* **WHAT THE EXERCISE ASKS**: Quote the entries below from the line with "Section state." through the line with "st : StorageData;", both ends included, and only those lines.
________________________________________
(* ===== verification/OcsService.v ===== *)
(** * The onchain-secrets service ([onchain-secrets/service.go])

    The state of the service of one node and its handlers.  The rest of the
    system (the other nodes, the network, the clock) is a value [World] that
    the calls leaving the node may change; such a call may also change the
    service's own state, as other handlers run meanwhile: [OcsEnv] is the record
    of these calls and [OcsEnvLaws] says what they keep. *)
From S2P Require Import Prelude Sha256 Suite Schnorr Tree Skipchain Bunch ClientError Messages.
From S2P Require Import Reencrypt.
Local Open Scope Z_scope.

Definition ErrorParameter : Z := 4000.
Definition ErrorProtocol : Z := 4001.

(** What [network.Marshal] writes for a [Storage] is opaque; [None] is data
    of another type. *)
Section state.
Context {S : Suite} {U : UuidLib} {World : Type}.

(** [Storage]: the bunches with the blocks they point to, and the secrets by
    genesis ID. *)
Record StorageData := {
  st_heap : Heap;
  OCSs : SBBStorage;
  Shared : gmap bytes SharedSecret;
}.

Record Service := {
  st : StorageData;
  disk : option bytes;
  me : ServerIdentity;
  world : World;
}.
________________________________________
* **EXPECTED OUTPUT**:
Section state.
Context {S : Suite} {U : UuidLib} {World : Type}.

(** [Storage]: the bunches with the blocks they point to, and the secrets by
    genesis ID. *)
Record StorageData := {
  st_heap : Heap;
  OCSs : SBBStorage;
  Shared : gmap bytes SharedSecret;
}.

Record Service := {
  st : StorageData;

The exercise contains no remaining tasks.